Aber wir sind entschlossen, dieses Problem voranzutreiben. Wir denken, es ist äußerst wichtig. Seit meiner Meinung nach, was an diesem Tag passiert ist, ist der dunkelste Punkt der institutionellen Aktion seit der Unabhängigkeitserklärung bisher”, sagte Svechla.
Untersuchungen zur Vertreibung türkischer Bürger haben auch den Ombudsmann im Kosovo, Hilmi Jashar, gemacht, unter dem internationale Normen und Menschenrechte gefunden wurden. Dieser Bericht mit veröffentlichten Empfehlungen wurde den zuständigen Institutionen übergeben.
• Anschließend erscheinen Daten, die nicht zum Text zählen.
(* ===== verification/Consensus.v ===== *)
(** * The consensus service: its interface, and the provider that chooses one
    (pkg/group/consensus_service.go, consensus.go, raft.go, store.go)

    [ConsensusService] is the Go interface as a class, [ConsensusLaws] what its clients rely on.  The
    MySQL backend and the raft store are its instances; the raft store is an instance for every raft
    that answers a proposal with success only after the local state machine has applied it.  The local
    throttler is shared: the updates other callers make while an operation runs are an argument of the
    operation, so that the laws hold of the operation's own effect. *)
From S2P Require Import Prelude GoStrings GoFloat GoCache Base Mysql Config Throttler Operate Fsm.
From S2P Require Import MysqlBackend RaftBase.

Open Scope string_scope.
Open Scope Z_scope.
Local Open Scope go_scope.

Definition monitorInterval : Duration := 5 * Second.

(** ** Updates of the throttler *)

(** A sequence of timed updates. *)
Definition run_ops {DB} (ops : list (Time * api_call)) (t : Throttler DB) : Throttler DB :=
  foldl (fun t p => run_api p.1 p.2 t) t ops.

Lemma run_ops_app {DB} (a b : list (Time * api_call)) (t : Throttler DB) :
  run_ops (a ++ b) t = run_ops b (run_ops a t).
Proof. unfold run_ops. by rewrite foldl_app. Qed.

(** The app or the host an update is about. *)
Definition target (c : api_call) : option (string + string) :=
  match c with
  | CallThrottleApp a _ _ | CallUnthrottleApp a => Some (inl a)
  | CallSkipHost h _ | CallRecoverHost h => Some (inr h)
  | _ => None
  end.

(** What an update made at [at_] is for, read off the throttler: the app is throttled until its expiry
    with the ratio given, or, if that is negative, some other (not at all when the expiry is not after
    [at_]); the host is skipped until its expiry, an hour when none is given; the app or the host has no
    entry. *)
Definition in_force {DB} (at_ : Time) (c : api_call) (t : Throttler DB) : Prop :=
  match c with
  | CallThrottleApp a e r =>
      exists share, (f_geb r f_zero = true -> share = r) /\
        forall later, cache_Get later a (throttledApps t) =
          if Time_IsZero e || (at_ <? e) then Some (mkAppThrottle e share) else None
  | CallUnthrottleApp a => forall later, cache_Get later a (throttledApps t) = None
  | CallSkipHost h e =>
      let e := if Time_IsZero e then at_ + 60 * Minute else e in
      forall later, cache_Get later h (skippedHosts t) = if at_ <? e then Some e else None
  | CallRecoverHost h => forall later, cache_Get later h (skippedHosts t) = None
  | _ => True
  end.

Section Updates.
Context {DB : Type}.
Implicit Types t : Throttler DB.

Lemma ok_run_api now c t : throttler_ok t -> throttler_ok (run_api now c t).
Proof. intros Ho. destruct c; simpl; auto with freno. destruct Ho. by split. Qed.

Lemma ok_run_ops ops : forall t, throttler_ok t -> throttler_ok (run_ops ops t).
Proof. induction ops as [|[n c] ops IH]; intros t Ho; [done|]. apply IH. by apply ok_run_api. Qed.

Lemma run_api_in_force at_ c t : throttler_ok t -> in_force at_ c (run_api at_ c t).
Proof.
  intros Ho. destruct c as [a e r|a|h e|h| | |]; simpl; try done.
  - exists (Ratio (throttle_entry at_ a e r t)). split.
    + intros Hr. by rewrite (throttle_entry_asked _ _ _ _ _ r) by (left; split; done).
    + intros later. rewrite ThrottleApp_Get by done. unfold Time_Before. case_if; [|done]. f_equal.
      pose proof (throttle_entry_ExpireAt at_ a e r t). destruct (throttle_entry at_ a e r t). simpl in *. congruence.
  - intros later. apply cache_Get_Delete.
  - intros later. unfold SkipHost, Time_Before, Time_Add, DefaultSkipTTLMinutes. destruct (_ <? _) eqn:E; [|apply cache_Get_Delete].
    apply cache_Get_Set_forever. right. split; [done|]. apply Ho.
  - intros later. apply cache_Get_Delete.
Qed.

(** An update about something else leaves it in force. *)
Lemma run_api_other_app now c a later t :
  target c <> Some (inl a) -> cache_Get later a (throttledApps (run_api now c t)) = cache_Get later a (throttledApps t).
Proof.
  intros Hne. destruct c as [b e r|b|h e|h| | |]; simpl in *; try done.
  - apply ThrottleApp_Get_ne. congruence.
  - apply cache_Get_Delete_ne. congruence.
  - unfold SkipHost, RecoverHost. by repeat case_if.
Qed.

Lemma run_api_other_host now c h later t :
  target c <> Some (inr h) -> cache_Get later h (skippedHosts (run_api now c t)) = cache_Get later h (skippedHosts t).
Proof.
  intros Hne. destruct c as [b e r|b|k e|k| | |]; simpl in *; try done.
  - unfold ThrottleApp, UnthrottleApp. by repeat case_if.
  - unfold SkipHost, RecoverHost. repeat case_if; simpl; rewrite ?cache_Get_Set_ne, ?cache_Get_Delete_ne; congruence.
  - apply cache_Get_Delete_ne. congruence.
Qed.

Lemma run_api_keeps at_ c now c' t : target c' <> target c -> in_force at_ c t -> in_force at_ c (run_api now c' t).
Proof.
  intros Hne. destruct c as [a e r|a|h e|h| | |]; simpl in *; try done.
  - intros (share & Hr & Hg). exists share. split; [done|]. intros later. by rewrite run_api_other_app.
  - intros Hg later. by rewrite run_api_other_app.
  - intros Hg later. by rewrite run_api_other_host.
  - intros Hg later. by rewrite run_api_other_host.
Qed.

(** An update followed by updates about other things is in force. *)
Lemma run_ops_in_force at_ c ops t :
  throttler_ok t -> Forall (fun p => target p.2 <> target c) ops -> in_force at_ c (run_ops ops (run_api at_ c t)).
Proof.
  intros Ho Hf. pose proof (run_api_in_force at_ c t Ho) as Hin. revert Hin. generalize (run_api at_ c t).
  induction Hf as [|[n c'] ops Hne _ IH]; intros t' Hin; [done|]. apply IH. by apply run_api_keeps.
Qed.
End Updates.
Jashari sagte Free Europe Radio, dass er noch auf eine offizielle Antwort der Kosovo-Regierung wartet. Nach seinen Feststellungen während der Untersuchung wurden die türkischen Bürger nicht deportiert, sondern aus dem Kosovo extradiziert.
Jede weitere Verzögerung erschwert den Prozess, weil andere internationale Mechanismen, ich höre, dass sie begonnen haben, dieses Problem anzugehen. Dieses Problem übertrifft bereits das lokale Niveau von”, betonte Jashar.
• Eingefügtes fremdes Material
(** * Dyness cloud client: signing, response classification and snapshot aggregation

    A shallow embedding of [custom_components/dyness/api.py] together with the
    parts of [__init__.py], [config_flow.py] and [coordinator.py] that build and
    drive the client, followed by the properties established for it.

    Conventions.
    - A Python [str] is a Rocq [string] holding the UTF-8 bytes of the text, so
      [s.encode("utf-8")] is the list of its bytes.  Lone surrogates, which
      have no UTF-8 form, are outside the model.
    - Python [bytes] are [list byte]; 32-bit words are [Z] with the wrap-around
      written out.
    - A JSON number with a fraction or exponent is carried by the text Python
      prints for it ([float.__repr__]).
    - Coroutines are run to completion one after the other, as the source awaits
      each call before the next statement; cancellation is not modelled.
    - The network and the clock are the surroundings [Env] of a run: the
      outcome of the n-th request and the time read when it is signed.  The
      client object, the requests sent and the lines logged are the state.
    - [hashlib], [hmac], [base64], [json.dumps], [str], [repr], [strip],
      [split] and [strftime] are written out, and checked on published test
      vectors below.  Built-in exceptions carry the texts of CPython 3.12;
      month and weekday names are those of the C locale.

    Layout: the library functions, the Python values, the four source files,
    the definitions that the statements use, and then the properties. *)

From Stdlib Require Import ZArith Strings.Byte Ascii String List Lia.
From Stdlib Require Import DecimalString DecimalPos DecimalZ.
From stdpp Require Import base numbers list strings gmap finite vector.

Local Open Scope string_scope.
Local Open Scope list_scope.
Local Open Scope Z_scope.

(** ** Bytes and 32-bit words *)

Definition bytes := list byte.

Definition Z_of_byte (b : byte) : Z := Z.of_N (Byte.to_N b).

Definition byte_of_Z (z : Z) : byte :=
  match Byte.of_N (Z.to_N (z mod 256)) with
  | Some b => b
  | None => x00
  end.

(** [s.encode("utf-8")] *)
Definition encode (s : string) : bytes := list_byte_of_string s.

(** [b.decode("utf-8")], used by the source on ASCII output only *)
Definition decode (b : bytes) : string := string_of_list_byte b.

Definition wrap32 (z : Z) : Z := z mod 2 ^ 32.

Definition rotl32 (x : Z) (n : Z) : Z :=
  wrap32 (Z.lor (Z.shiftl x n) (Z.shiftr x (32 - n))).

Definition not32 (x : Z) : Z := Z.lxor x 4294967295.

(** little- and big-endian readings of at most four bytes *)
Fixpoint le_word (bs : list byte) : Z :=
  match bs with
  | [] => 0
  | b :: r => Z_of_byte b + 256 * le_word r
  end.

Definition be_word (bs : list byte) : Z := le_word (rev bs).

Fixpoint le_bytes (n : nat) (z : Z) : bytes :=
  match n with
  | O => []
  | S k => byte_of_Z z :: le_bytes k (Z.shiftr z 8)
  end.

Definition be_bytes (n : nat) (z : Z) : bytes := rev (le_bytes n z).

(** split a byte string into consecutive chunks of [k + 1] bytes *)
Fixpoint chunks_aux (k : nat) (cur : list byte) (left : nat) (bs : list byte)
  : list (list byte) :=
  match bs with
  | [] => match cur with [] => [] | _ => [rev cur] end
  | b :: r =>
      match left with
      | O => rev (b :: cur) :: chunks_aux k [] k r
      | S l => chunks_aux k (b :: cur) l r
      end
  end.

Definition chunks (size : nat) (bs : list byte) : list (list byte) :=
  chunks_aux (Nat.pred size) [] (Nat.pred size) bs.

(** ** hashlib: MD5 (RFC 1321) and SHA-1 (FIPS 180) *)

Module Hashlib.

(** the message followed by 0x80 and zeros up to 56 modulo 64; the caller
    appends the 64-bit length *)
Definition pad_zeros (len : nat) : nat :=
  ((64 + 55 - (len mod 64)) mod 64)%nat.

Definition md_pad (len_bytes : nat -> Z -> bytes) (msg : bytes) : bytes :=
  msg ++ x80 :: repeat x00 (pad_zeros (length msg))
      ++ len_bytes 8%nat (8 * Z.of_nat (length msg)).

Definition md5_K : list Z :=
  [ 0xd76aa478; 0xe8c7b756; 0x242070db; 0xc1bdceee;
    0xf57c0faf; 0x4787c62a; 0xa8304613; 0xfd469501;
    0x698098d8; 0x8b44f7af; 0xffff5bb1; 0x895cd7be;
    0x6b901122; 0xfd987193; 0xa679438e; 0x49b40821;
    0xf61e2562; 0xc040b340; 0x265e5a51; 0xe9b6c7aa;
    0xd62f105d; 0x02441453; 0xd8a1e681; 0xe7d3fbc8;
    0x21e1cde6; 0xc33707d6; 0xf4d50d87; 0x455a14ed;
    0xa9e3e905; 0xfcefa3f8; 0x676f02d9; 0x8d2a4c8a;
    0xfffa3942; 0x8771f681; 0x6d9d6122; 0xfde5380c;
    0xa4beea44; 0x4bdecfa9; 0xf6bb4b60; 0xbebfbc70;
    0x289b7ec6; 0xeaa127fa; 0xd4ef3085; 0x04881d05;
    0xd9d4d039; 0xe6db99e5; 0x1fa27cf8; 0xc4ac5665;
    0xf4292244; 0x432aff97; 0xab9423a7; 0xfc93a039;
    0x655b59c3; 0x8f0ccc92; 0xffeff47d; 0x85845dd1;
    0x6fa87e4f; 0xfe2ce6e0; 0xa3014314; 0x4e0811a1;
    0xf7537e82; 0xbd3af235; 0x2ad7d2bb; 0xeb86d391 ].

Definition md5_S : list Z :=
  [ 7; 12; 17; 22; 7; 12; 17; 22; 7; 12; 17; 22; 7; 12; 17; 22;
    5; 9; 14; 20; 5; 9; 14; 20; 5; 9; 14; 20; 5; 9; 14; 20;
    4; 11; 16; 23; 4; 11; 16; 23; 4; 11; 16; 23; 4; 11; 16; 23;
    6; 10; 15; 21; 6; 10; 15; 21; 6; 10; 15; 21; 6; 10; 15; 21 ].

Record md5_state := Md5 { md5_a : Z; md5_b : Z; md5_c : Z; md5_d : Z }.

Definition md5_init : md5_state :=
  Md5 0x67452301 0xefcdab89 0x98badcfe 0x10325476.

Definition md5_round (m : list Z) (st : md5_state) (i : nat) : md5_state :=
  let '(Md5 a b c d) := st in
  let zi := Z.of_nat i in
  let '(f, g) :=
    if zi <? 16 then (Z.lor (Z.land b c) (Z.land (not32 b) d), zi)
    else if zi <? 32 then
      (Z.lor (Z.land d b) (Z.land (not32 d) c), (5 * zi + 1) mod 16)
    else if zi <? 48 then (Z.lxor (Z.lxor b c) d, (3 * zi + 5) mod 16)
    else (Z.lxor c (Z.lor b (not32 d)), (7 * zi) mod 16) in
  let f' := wrap32 (f + a + nth i md5_K 0 + nth (Z.to_nat g) m 0) in
  Md5 d (wrap32 (b + rotl32 f' (nth i md5_S 0))) b c.

Definition md5_block (st : md5_state) (block : list byte) : md5_state :=
  let m := map le_word (chunks 4 block) in
  let '(Md5 a b c d) := fold_left (md5_round m) (seq 0 64) st in
  Md5 (wrap32 (md5_a st + a)) (wrap32 (md5_b st + b))
      (wrap32 (md5_c st + c)) (wrap32 (md5_d st + d)).

(** [hashlib.md5(msg).digest()] *)
Definition md5 (msg : bytes) : bytes :=
  let '(Md5 a b c d) :=
    fold_left md5_block (chunks 64 (md_pad le_bytes msg)) md5_init in
  le_bytes 4 a ++ le_bytes 4 b ++ le_bytes 4 c ++ le_bytes 4 d.

Record sha1_state :=
  Sha1 { sha1_a : Z; sha1_b : Z; sha1_c : Z; sha1_d : Z; sha1_e : Z }.

Definition sha1_init : sha1_state :=
  Sha1 0x67452301 0xEFCDAB89 0x98BADCFE 0x10325476 0xC3D2E1F0.

(** the message schedule, most recent word first *)
Fixpoint sha1_extend (n : nat) (w : list Z) : list Z :=
  match n with
  | O => w
  | S k =>
      let x := Z.lxor (Z.lxor (nth 2 w 0) (nth 7 w 0))
                      (Z.lxor (nth 13 w 0) (nth 15 w 0)) in
      sha1_extend k (rotl32 x 1 :: w)
  end.

Definition sha1_round (st : sha1_state) (iw : nat * Z) : sha1_state :=
  let '(Sha1 a b c d e) := st in
  let '(i, w) := iw in
  let zi := Z.of_nat i in
  let '(f, k) :=
    if zi <? 20 then (Z.lor (Z.land b c) (Z.land (not32 b) d), 0x5A827999)
    else if zi <? 40 then (Z.lxor (Z.lxor b c) d, 0x6ED9EBA1)
    else if zi <? 60 then
      (Z.lor (Z.lor (Z.land b c) (Z.land b d)) (Z.land c d), 0x8F1BBCDC)
    else (Z.lxor (Z.lxor b c) d, 0xCA62C1D6) in
  Sha1 (wrap32 (rotl32 a 5 + f + e + k + w)) a (rotl32 b 30) c d.

Definition sha1_block (st : sha1_state) (block : list byte) : sha1_state :=
  let w := rev (sha1_extend 64 (rev (map be_word (chunks 4 block)))) in
  let '(Sha1 a b c d e) := fold_left sha1_round (combine (seq 0 80) w) st in
  Sha1 (wrap32 (sha1_a st + a)) (wrap32 (sha1_b st + b))
       (wrap32 (sha1_c st + c)) (wrap32 (sha1_d st + d))
       (wrap32 (sha1_e st + e)).

(** [hashlib.sha1(msg).digest()] *)
Definition sha1 (msg : bytes) : bytes :=
  let '(Sha1 a b c d e) :=
    fold_left sha1_block (chunks 64 (md_pad be_bytes msg)) sha1_init in
  be_bytes 4 a ++ be_bytes 4 b ++ be_bytes 4 c ++ be_bytes 4 d
    ++ be_bytes 4 e.

Definition hexdigit (z : Z) : ascii :=
  ascii_of_nat (Z.to_nat (if z <? 10 then 48 + z else 87 + z)).

(** [.hexdigest()], the form the client does not use *)
Fixpoint hex (bs : bytes) : string :=
  match bs with
  | [] => ""
  | b :: r =>
      String (hexdigit (Z_of_byte b / 16))
             (String (hexdigit (Z_of_byte b mod 16)) (hex r))
  end.

End Hashlib.

(** ** hmac (RFC 2104) over SHA-1 *)

Module Hmac.

Definition block_size : nat := 64.

Definition xor_pad (pad : Z) (key : bytes) : bytes :=
  map (fun b => byte_of_Z (Z.lxor (Z_of_byte b) pad)) key.

(** [hmac.new(key, msg, hashlib.sha1).digest()] *)
Definition hmac_sha1 (key msg : bytes) : bytes :=
  let k := if (block_size <? length key)%nat then Hashlib.sha1 key else key in
  let k := k ++ repeat x00 (block_size - length k) in
  Hashlib.sha1 (xor_pad 0x5c k ++ Hashlib.sha1 (xor_pad 0x36 k ++ msg)).

End Hmac.

(** ** base64.b64encode *)

Module Base64.

Definition alphabet : string :=
  "ABCDEFGHIJKLMNOPQRSTUVWXYZabcdefghijklmnopqrstuvwxyz0123456789+/".

Definition sextet (z : Z) : ascii :=
  match String.get (Z.to_nat (z mod 64)) alphabet with
  | Some c => c
  | None => "="%char
  end.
Die Deportation von sechs türkischen Bürgern aus dem Kosovo in die Türkei war eine koordinierte Aktion zwischen Geheimdiensten aus der Türkei und dem Kosovo. Aber die Abgeordneten, Präsidenten, Premierminister und Sprecher des Parlaments hatten erklärt, dass sie überhaupt kein Wissen über den Fall hatten.
Premierminister Haradinaj hatte Innenminister Flamur Sefaj und Kosovo Intelligence Agency Chief Driton Gashi entlastet, die später aus ihren Positionen zurückgetreten sind.
Danach haben die Familienangehörigen der türkischen Bürger im Mai gegen die für die Entscheidung, ihren Austritt zu erzwingen und den Widerruf der sechs türkischen Aufenthaltserlaubnis verantwortlichen Institutionen erhoben. Während die Dateien bereits vorbereitet sind, um den Fall beim Verfassungsgericht der Republik Kosovo einzureichen.